**TASK REQUIREMENTS:** Search term "unfold": copy each line of the data containing it.

(Beginning of EXERCISE INPUTS)

Lemma validate_speculation_spec limits draft_limits prompt config control :
  (N.of_nat (max_model_length limits) ≤ usize_max)%N →
  (N.of_nat (max_model_length draft_limits) ≤ usize_max)%N →
  match validate_speculation limits draft_limits prompt config control with
  | Ok eos => valid_speculation limits draft_limits prompt config control ∧
              eos = list_to_set (sc_eos_token_ids config)
  | Err _ => ¬ valid_speculation limits draft_limits prompt config control
  | Panic _ => False
  end.
Proof.
  intros Hmax Hmax'. unfold validate_speculation.
  pose proof (validate_generation_spec limits prompt (ordinary config) Hmax) as Ht.
  destruct (validate_generation limits _ _) as [eos|e|p]; cbn [res_bind]; [|intros []; tauto|done].
  pose proof (validate_generation_spec draft_limits prompt (ordinary config) Hmax') as Hd.
  destruct (validate_generation draft_limits _ _) as [eos'|e|p]; cbn [res_bind]; [|intros []; tauto|done].
  case_decide as Hb; [intros []; tauto|]. destruct (sc_sampling config) as [sampling|] eqn:Es.
  - pose proof (validate_sampling_safe sampling) as Hsafe.
    destruct (validate_sampling sampling) as [[]|e|p] eqn:Ev; cbn [res_bind];
      [|intros [? ? ? ? Hx ?]; rewrite Es in Hx; congruence|by destruct (Hsafe p)].
    pose proof (validate_patterns_spec (vocab_size limits) 0 (stop_token_sequences control)) as Hp.
    unfold validate_control. destruct (validate_patterns _ _ _); cbn [res_bind]; [|intros []; tauto|done].
    split; [|apply Ht]. split; rewrite ?Es; try tauto. apply dec_stable. tauto.
  - cbn [res_bind].
    pose proof (validate_patterns_spec (vocab_size limits) 0 (stop_token_sequences control)) as Hp.
    unfold validate_control. destruct (validate_patterns _ _ _); cbn [res_bind]; [|intros []; tauto|done].
    split; [|apply Ht]. split; rewrite ?Es; try tauto. apply dec_stable. tauto.
Qed.

Lemma stream_returned limits draft_limits prompt config control cb :
  (N.of_nat (max_model_length limits) ≤ usize_max)%N →
  (N.of_nat (max_model_length draft_limits) ≤ usize_max)%N →
  match generate_causal_speculative_stream T D on_token limits draft_limits prompt config control cb with
  | (Ok r, cb') => valid_speculation limits draft_limits prompt config control ∧
      ∃ s : @Speculation _ T D CB, sp_cb s = cb' ∧ returned T D on_token limits config control prompt cb r s
  | (Err _, _) => True
  | (Panic p, _) => p = Expect ∧ sc_sampling config ≠ None
  end.
Proof.
  intros Hmax Hmax'. unfold generate_causal_speculative_stream.
  pose proof (validate_speculation_spec limits draft_limits prompt config control Hmax Hmax') as Hv.
  destruct (validate_speculation _ _ _ _ _) as [eos|e|p]; [|done|done]. destruct Hv as [Hv ->].
  pose proof (speculate_wp T D on_token limits config control prompt cb) as Hw. unfold wp in Hw.
  specialize (Hw ltac:(by apply Hv) (vs_tokens _ _ _ _ _ Hv)).
  assert (Forall (λ p, p ≠ []) (stop_token_sequences control)) as Hne.
  { apply Forall_forall. intros p Hin. by apply (vs_patterns _ _ _ _ _ Hv). }
  specialize (Hw Hne). destruct (speculate _ _ _ _ _ _ _ _ _) as [[r|e|p] s]; simpl in *; [|done|done].
  split; [done|]. by exists s.
Qed.

(** A speculation that succeeds, greedy or sampled, was valid and
    returns the prompt followed by at most [max_new_tokens] vocabulary tokens.
    It stopped at the first token at which an EOS token, a stop sequence or the
    length limit applied, in the order ordinary generation uses, whatever the
    boundaries of the draft blocks; failing that it was cancelled, or returned
    before its first token.  The callback saw every emitted token once, in order,
    with the reason known at that token, and never a rejected candidate.  No
    index or slice is out of range. *)
Theorem speculation_exact limits draft_limits prompt config control cb :
  (N.of_nat (max_model_length limits) ≤ usize_max)%N →
  (N.of_nat (max_model_length draft_limits) ≤ usize_max)%N →
  let eos := list_to_set (sc_eos_token_ids config) in
  let ps := stop_token_sequences control in
  let max_new := sc_max_new_tokens config in
  match generate_causal_speculative_stream T D on_token limits draft_limits prompt config control cb with
  | (Ok r, cb') => valid_speculation limits draft_limits prompt config control ∧
      ∃ gen, token_ids (so_output r) = prompt ++ gen ∧ generated_token_ids (so_output r) = gen ∧
        (stopped_on_eos (so_output r) = true ↔ ∃ t, so_finish_reason r = EosToken t) ∧
        length gen ≤ max_new ∧ (∀ t, t ∈ gen → in_vocabulary (vocab_size limits) t) ∧
        (∀ n, n < length gen → stop_of eos ps max_new (take n gen) = None) ∧
        match stop_of eos ps max_new gen with
        | Some reason => so_finish_reason r = reason
        | None => so_finish_reason r = Cancelled ∨ gen = [] ∧ so_finish_reason r = MaxNewTokens
        end ∧
        cb' = told_events on_token cb (events_of eos ps max_new gen)
  | (Err _, _) => True
  | (Panic p, _) => p = Expect ∧ sc_sampling config ≠ None
  end.
Proof.
  intros Hmax Hmax'. cbv zeta.
  pose proof (stream_returned limits draft_limits prompt config control cb Hmax Hmax') as Hs.
  destruct (generate_causal_speculative_stream _ _ _ _ _ _ _ _ _) as [[r|e|p] cb']; [|done|done].
  destruct Hs as (Hv & s & <- & gen & u & Ho & Hcb & Hend & _). split; [done|]. exists gen. rewrite Ho.
  split; [done|]. split; [done|]. simpl. destruct Hend as [(-> & Hr)|Hend].
  - split_and!; try done; try (simpl; lia); try (by intros ? ?%elem_of_nil).
    + split; [done|]. intros [t Ht]. destruct Hr; congruence.
    + simpl. tauto.
  - split; [by eapply ended_eos|]. destruct Hend as [Hlen Hvocab Hgoing Hreason].
    split_and!; [done|intros t Ht; by apply outside_spec, Hvocab|done| |done].
    destruct Hreason as [-> |[-> ->]]; [done|by left].
Qed.

(** The statistics of a speculation account for its output: each
    generated token was an accepted candidate, the correction of a rejected block,
    or a bonus token; the accepted candidates were proposed, at most
    [draft_tokens] in a round; every round but the last ended in exactly one
    rejection or bonus token; no more tokens were replayed than generated. *)
Theorem speculation_statistics limits draft_limits prompt config control cb :
  (N.of_nat (max_model_length limits) ≤ usize_max)%N →
  (N.of_nat (max_model_length draft_limits) ≤ usize_max)%N →
  match generate_causal_speculative_stream T D on_token limits draft_limits prompt config control cb with
  | (Ok r, _) =>
      let st := so_stats r in
      let generated := length (generated_token_ids (so_output r)) in
      st_accepted_tokens st + st_rejected_blocks st + st_bonus_tokens st = generated ∧
      generated ≤ sc_max_new_tokens config ∧
      st_accepted_tokens st ≤ st_proposed_tokens st ≤ st_rounds st * sc_draft_tokens config ∧
      st_target_block_forwards st = st_rounds st ∧
      st_rejected_blocks st + st_bonus_tokens st ≤ st_rounds st ≤ st_rejected_blocks st + st_bonus_tokens st + 1 ∧
      st_replayed_prefix_tokens st ≤ generated
  | _ => True
  end.
Proof.
  intros Hmax Hmax'.
  pose proof (stream_returned limits draft_limits prompt config control cb Hmax Hmax') as Hs.
  destruct (generate_causal_speculative_stream _ _ _ _ _ _ _ _ _) as [[r|e|p] cb']; [|done|done].
  destruct Hs as (_ & s & _ & gen & u & Ho & _ & Hend & Hu & []). cbv zeta. rewrite Ho. simpl.
  assert (length gen ≤ sc_max_new_tokens config) as Hlen by (destruct Hend as [[-> _]|[]]; simpl; lia). lia.
Qed.

(** Speculation ends: with any two models whose tensors have as many
    elements as their shapes say, no more rounds run than tokens may be generated,
    and a greedy speculation returns a result or an error, never a panic. *)
Theorem speculation_terminates limits draft_limits prompt config control cb :
  (N.of_nat (max_model_length limits) ≤ usize_max)%N →
  (N.of_nat (max_model_length draft_limits) ≤ usize_max)%N →
  (generate_causal_speculative_stream T D on_token limits draft_limits prompt config control cb).1
    ≠ Panic OutOfFuel ∧
  (sc_sampling config = None → ∀ p,
   (generate_causal_speculative_stream T D on_token limits draft_limits prompt config control cb).1 ≠ Panic p).
Proof.
  intros Hmax Hmax'.
  pose proof (stream_returned limits draft_limits prompt config control cb Hmax Hmax') as Hs.
  destruct (generate_causal_speculative_stream _ _ _ _ _ _ _ _ _) as [[r|e|p] cb']; [done|done|].
  destruct Hs as [-> Hs]. done.
Qed.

(End of EXERCISE INPUTS)

**RESPONSE:**
  intros Hmax Hmax'. unfold validate_speculation.
    unfold validate_control. destruct (validate_patterns _ _ _); cbn [res_bind]; [|intros []; tauto|done].
    unfold validate_control. destruct (validate_patterns _ _ _); cbn [res_bind]; [|intros []; tauto|done].
  intros Hmax Hmax'. unfold generate_causal_speculative_stream.
  pose proof (speculate_wp T D on_token limits config control prompt cb) as Hw. unfold wp in Hw.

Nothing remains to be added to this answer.